Good question, I think it’s top to bottom as a quite a few other things are, but will ask if anyone else can chime in that would be great. We might want to grab your regex fix too if that’s OK, thanks for the note!

brent_cook · April 22, 2020, 8:21pm

Ah, it is correct, the order of evaluation is top to bottom. Also, custom fingerprints take precedence over builtin ones.

brian_w_gray · April 22, 2020, 11:53pm

I’m always happy to have anything I work on shared/used to help others.

brent_cook · April 23, 2020, 3:14pm

Awesome. The fingerprint file here is a part of our open-source Recog fingerprint database: https://github.com/rapid7/recog/blob/master/xml/apache_os.xml if you wanted to submit a PR, or happy to help do that too.

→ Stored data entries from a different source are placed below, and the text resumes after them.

Lemma find_msi_stuck c n : forall o h dev,
  view h c -> dev_ok dev -> 0 <= o < 256 -> (forall l r, ~ cap_path (dregs c dev) o l r) ->
  wp (pci.find_msi dev n o) h (fun _ _ => False) (fun f _ => f = OutOfFuel).
Proof.
  induction n as [|n IH]; intros o h dev Hv Hd Ho Hno; simpl.
  all: destruct (Z.eqb_spec o 0) as [->|Hne]; [exfalso; eapply Hno; constructor|simpl; try done].
  wp_step. eapply (dev_read_ok h c); [done|done|done|]. intros h1 Hv1.
  rewrite byte_shift by lia. change (as_u u8 (dregs c dev o)) with (dregs c dev o mod 256).
  change (2 ^ 8) with 256. destruct (Z.eqb_spec (dregs c dev o mod 256) MSI_CAPABILITY_ID) as [E|E].
  - exfalso. eapply Hno. by apply path_msi.
  - apply IH; [done|done|apply byte_range|]. intros l r Hp. eapply Hno. by apply path_next.
Qed.

Lemma has_list_bit v : negb (Z.land (Z.shiftr v 16) (Z.shiftl 1 4) =? 0) = Z.testbit v 20.
Proof. rewrite land_bit_testbit by lia. by rewrite Z.shiftr_spec by lia. Qed.

Lemma new_ok h c b d f : view h c -> function_ok b d f -> finite_list (regs c b d f) ->
  total (pci.new b d f) h (fun x h' => x = described b d f (regs c b d f) /\ view h' c).
Proof.
  intros Hv Hf Hfin. unfold pci.new, pci.has_capabilities.
  wp_step. eapply (read_ok h c); [done|done|lia|]. intros h1 Hv1 _.
  wp_step. eapply (read_ok h1 c); [done|done|lia|]. intros h2 Hv2 _.
  set (r := regs c b d f) in *. rewrite !byte_shift by lia.
  replace (as_u u16 (Z.shiftr (r 0) 16)) with (r 0 / 2 ^ 16 mod 2 ^ 16)
    by (unfold as_u, u16; by rewrite Z.shiftr_div_pow2 by lia).
  change (mkPci b d f _ _ _ _ _ _ _) with (header b d f r).
  wp_step. wp_step. eapply (dev_read_ok h2 c); [done|done|lia|]. intros h3 Hv3.
  wp_step. rewrite has_list_bit. change (dregs c (header b d f r) 4) with (r 4). fold (has_list r).
  unfold described. destruct (has_list r) eqn:Hl; [|by apply wp_ret].
  wp_step. eapply (dev_read_ok h3 c); [done|done|lia|]. intros h4 Hv4.
  change (as_u u8 (dregs c (header b d f r) 0x34)) with (r 0x34 mod 256).
  destruct (Hfin Hl) as (l & x & Hp). pose proof (cap_path_short _ _ _ _ Hp (byte_range _)) as Hs.
  pose proof (walk_path _ _ _ _ Hp 256 ltac:(lia)) as Hw. rewrite Hw.
  apply find_msi_ok; [done|done|apply byte_range|done|exact Hw].
Qed.

Lemma scan_ok c fs : forall found h, view h c ->
  (forall b d f, (b, d, f) ∈ fs -> function_ok b d f) ->
  (forall b d f, (b, d, f) ∈ fs -> present (regs c b d f) = true -> finite_list (regs c b d f)) ->
  total (pci.scan fs found) h (fun ds h' => ds = found ++ omap (found_at c) fs /\ view h' c).
Proof.
  induction fs as [|[[b d] f] fs IH]; intros found h Hv Hok Hfin; cbn [pci.scan].
  { apply wp_ret. by rewrite app_nil_r. }
  assert (Hf : function_ok b d f) by (apply Hok; left).
  unfold pci.probe. wp_step. wp_step. eapply (read_ok h c); [done|done|lia|]. intros h1 Hv1 _.
  specialize (Hfin b d f) as Hfin1. cbn [omap list_omap found_at]. unfold present in *.
  assert (Hrest : forall found' h', view h' c ->
    total (pci.scan fs found') h' (fun ds h'' => ds = found' ++ omap (found_at c) fs /\ view h'' c)).
  { intros found' h' Hv'. apply IH; [done|intros; apply Hok; by right|].
    intros b' d' f' Hin. apply Hfin. by right. }
  destruct (regs c b d f 0 =? 2 ^ 32 - 1); simpl negb; [by apply Hrest|].
  wp_step. eapply wp_total; [apply new_ok; [done|done|apply Hfin1; [by left|done]]|].
  intros x h2 [-> Hv2]. wp_step. eapply wp_mono; [by apply Hrest| |done].
  intros ds h3 [-> Hv3]. by rewrite <- app_assoc.
Qed.

End devices.

(** ** Base addresses *)

(** The registers at [o] of a base address register for [base]: I/O space, 32-bit
    memory, 64-bit memory; [p] is the prefetchable bit. *)
Inductive bar_encodes (c : Z -> Z) (o : Z) : Z -> Prop :=
| bar_io base : base mod 4 = 0 -> c o = base + 1 -> bar_encodes c o base
| bar_mem32 base (p : bool) :
    base mod 16 = 0 -> c o = base + 8 * Z.b2z p -> bar_encodes c o base
| bar_mem64 base (p : bool) :
    base mod 16 = 0 -> c o = base mod 2 ^ 32 + 8 * Z.b2z p + 4 -> c (o + 4) = base / 2 ^ 32 ->
    bar_encodes c o base.

Lemma land_low x k n : 0 <= n -> 0 <= k < 2 ^ n -> Z.land x k = Z.land (x mod 2 ^ n) k.
Proof.
  intros Hn Hk. rewrite <- Z.land_ones, <- Z.land_assoc by lia. f_equal.
  by rewrite Z.land_comm, Z.land_ones, Z.mod_small by lia.
Qed.

Lemma clear_low x n : 0 <= n -> Z.ldiff x (2 ^ n - 1) = x - x mod 2 ^ n.
Proof.
  intros Hn. replace (2 ^ n - 1) with (Z.ones n) by (rewrite Z.ones_equiv; lia).
  rewrite Z.ldiff_ones_r, Z.shiftl_mul_pow2, Z.shiftr_div_pow2 by lia.
  pose proof (Z.div_mod x (2 ^ n)). pose proof (Z.pow_pos_nonneg 2 n). lia.
Qed.

Lemma mask_base x : 0 <= x < 2 ^ 32 -> Z.land x 0xfffffff0 = x - x mod 16.
Proof.
  intros Hx. change 16 with (2 ^ 4). rewrite <- clear_low by lia. apply Z.bits_inj'. intros i Hi.
  rewrite Z.land_spec, Z.ldiff_spec. change (2 ^ 4 - 1) with (Z.ones 4).
  change 0xfffffff0 with (Z.shiftl (Z.ones 28) 4). rewrite Z.shiftl_spec by lia.
  destruct (decide (i < 4)).
  - rewrite (Z.testbit_neg_r (Z.ones 28)), (Z.ones_spec_low 4) by lia. by rewrite !andb_false_r.
  - rewrite (Z.ones_spec_high 4) by lia. destruct (decide (i < 32)).
    + by rewrite Z.ones_spec_low by lia.
    + by rewrite (testbit_above x 32) by lia.
Qed.

Section bars.
Context {H : Type} `{!PortBus H, !PciBridge H}.
Implicit Types (h : H) (c : Z -> Z) (dev : PciDevice).
(* ===== verification/Ahci.v ===== *)
(** * [drivers/ahci.rs]: the AHCI disk driver

    Commands are built in memory (a header in the port's command list, a table
    with a FIS and one region descriptor), issued through a register and polled.
    The host controller is any [MmioBus]; [Hba] states what the AHCI
    specification says of a port that runs one command at a time.  The theorems
    show that [read] and [write] implement the disk of [Disk.v] in memory. *)

From S2P Require Import Prelude Memory MathUtil Bitmap Pmm Vfs Vmm Disk Io Pci.

Definition SATA_ATA : Z := 0x101.
Definition FIS_TYPE_REG_H2D : Z := 0x27.
Definition ATA_READ_DMA : Z := 0x25.
Definition ATA_WRITE_DMA : Z := 0x35.
Definition ATA_IDENTIFY : Z := 0xec.

(** ** Layout of the packed structs: offsets of fields, and sizes *)

Module FisRegH2D.
Definition fis_type : Z := 0.
Definition mul_cmd : Z := 1.
Definition command : Z := 2.
Definition lba0 : Z := 4.
Definition lba1 : Z := 5.
Definition lba2 : Z := 6.
Definition device : Z := 7.
Definition lba3 : Z := 8.
Definition lba4 : Z := 9.
Definition lba5 : Z := 10.
Definition countl : Z := 12.
Definition counth : Z := 13.
Definition size : Z := 16 * 1 + 4.
End FisRegH2D.

Module CommandHeader.
Definition cfl_awp : Z := 0.
Definition prdtl : Z := 2.
Definition prdbc : Z := 4.
Definition ctaddr_lower : Z := 8.
Definition ctaddr_upper : Z := 12.
Definition size : Z := 16 + 4 * 4.
End CommandHeader.

Module Prdt.
Definition data_lower : Z := 0.
Definition data_upper : Z := 4.
Definition reserved : Z := 8.
Definition bc_i : Z := 12.
Definition size : Z := 16.
End Prdt.

Module CommandTable.
Definition cmd_fis : Z := 0.
Definition prdt_entries : Z := 64 + 16 + 48.
Definition size : Z := 64 + 16 + 48 + 1 * Prdt.size.
End CommandTable.

Module PortRegisters.
Definition clb_lower : Z := 0x00.
Definition clb_higher : Z := 0x04.
Definition interrupt_status : Z := 0x10.
Definition interrupt_enable : Z := 0x14.
Definition signature : Z := 0x24.
Definition sact : Z := 0x34.
Definition ci : Z := 0x38.
(** 18 registers, [reserved2: [Mmio<u32>; 11]] and [vendor_specific: [_; 4]]. *)
Definition size : Z := 18 * 4 + 11 * 4 + 4 * 4.
End PortRegisters.

Module ControllerRegisters.
Definition capabilities : Z := 0x00.
Definition ghc : Z := 0x04.
Definition port_implemented : Z := 0x0c.
Definition ports : Z := 11 * 4 + 29 * 4 + 24 * 4.
End ControllerRegisters.

(** The state: address spaces and page allocator, the hardware,
    [AHCI_DEVICES] as the addresses of their registers, and [PCI_DEVICES]. *)
Record astate (F H : Type) := mkA {
  a_v : vstate F;
  a_hw : H;
  a_devices : list Z;
  a_pci : list PciDevice;
}.
Arguments mkA {F H} _ _ _ _.
Arguments a_v {F H} _.
Arguments a_hw {F H} _.
Arguments a_devices {F H} _.
Arguments a_pci {F H} _.

Module ahci.
Section commands.
Context {H : Type} `{!MmioBus H}.

Definition on_m {A} : M mem A -> M (mem * H) A := zoom fst (fun m s => (m, snd s)).

(** [FisRegH2D::set_lba] and [set_count]. *)
Definition set_lba (fis lba : Z) : M mem unit :=
  do! store8 (fis + FisRegH2D.lba0) (as_u u8 lba) in
  do! store8 (fis + FisRegH2D.lba1) (as_u u8 (Z.shiftr lba 8)) in
  do! store8 (fis + FisRegH2D.lba2) (as_u u8 (Z.shiftr lba 16)) in
  do! store8 (fis + FisRegH2D.lba3) (as_u u8 (Z.shiftr lba 24)) in
  do! store8 (fis + FisRegH2D.lba4) (as_u u8 (Z.shiftr lba 32)) in
  do! store8 (fis + FisRegH2D.lba5) (as_u u8 (Z.shiftr lba 40)) in
  store8 (fis + FisRegH2D.device) (Z.shiftl 1 6).

Definition set_count (fis count : Z) : M mem unit :=
  do! store8 (fis + FisRegH2D.countl) (as_u u8 count) in
  store8 (fis + FisRegH2D.counth) (as_u u8 (Z.shiftr count 8)).

(** [CommandHeader::get_command_table]. *)
Definition get_command_table (self : Z) : M mem Z :=
  let! lo := load32 (self + CommandHeader.ctaddr_lower) in
  let! hi := load32 (self + CommandHeader.ctaddr_upper) in
  uadd u64 (Z.lor lo (Z.shiftl hi 32)) PHYS_BASE.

llannamal · October 19, 2022, 6:30pm

@brian_w_gray , We have a non standard linux distribution and our authenticated SSH /agents scans are not fingerprinting correctly. I am trying to add a fingerprint to map our custom OS which is a derivative of RHEL. I added this fingerprint in operating_system.xml and saved this to the /fp/custom folder. Not having success with my manual scan. According to this help Sending custom fingerprints to paired Scan Engines | InsightVM Documentation
There is a way to test custom fingerprint. I can’t find the recog_verify file though.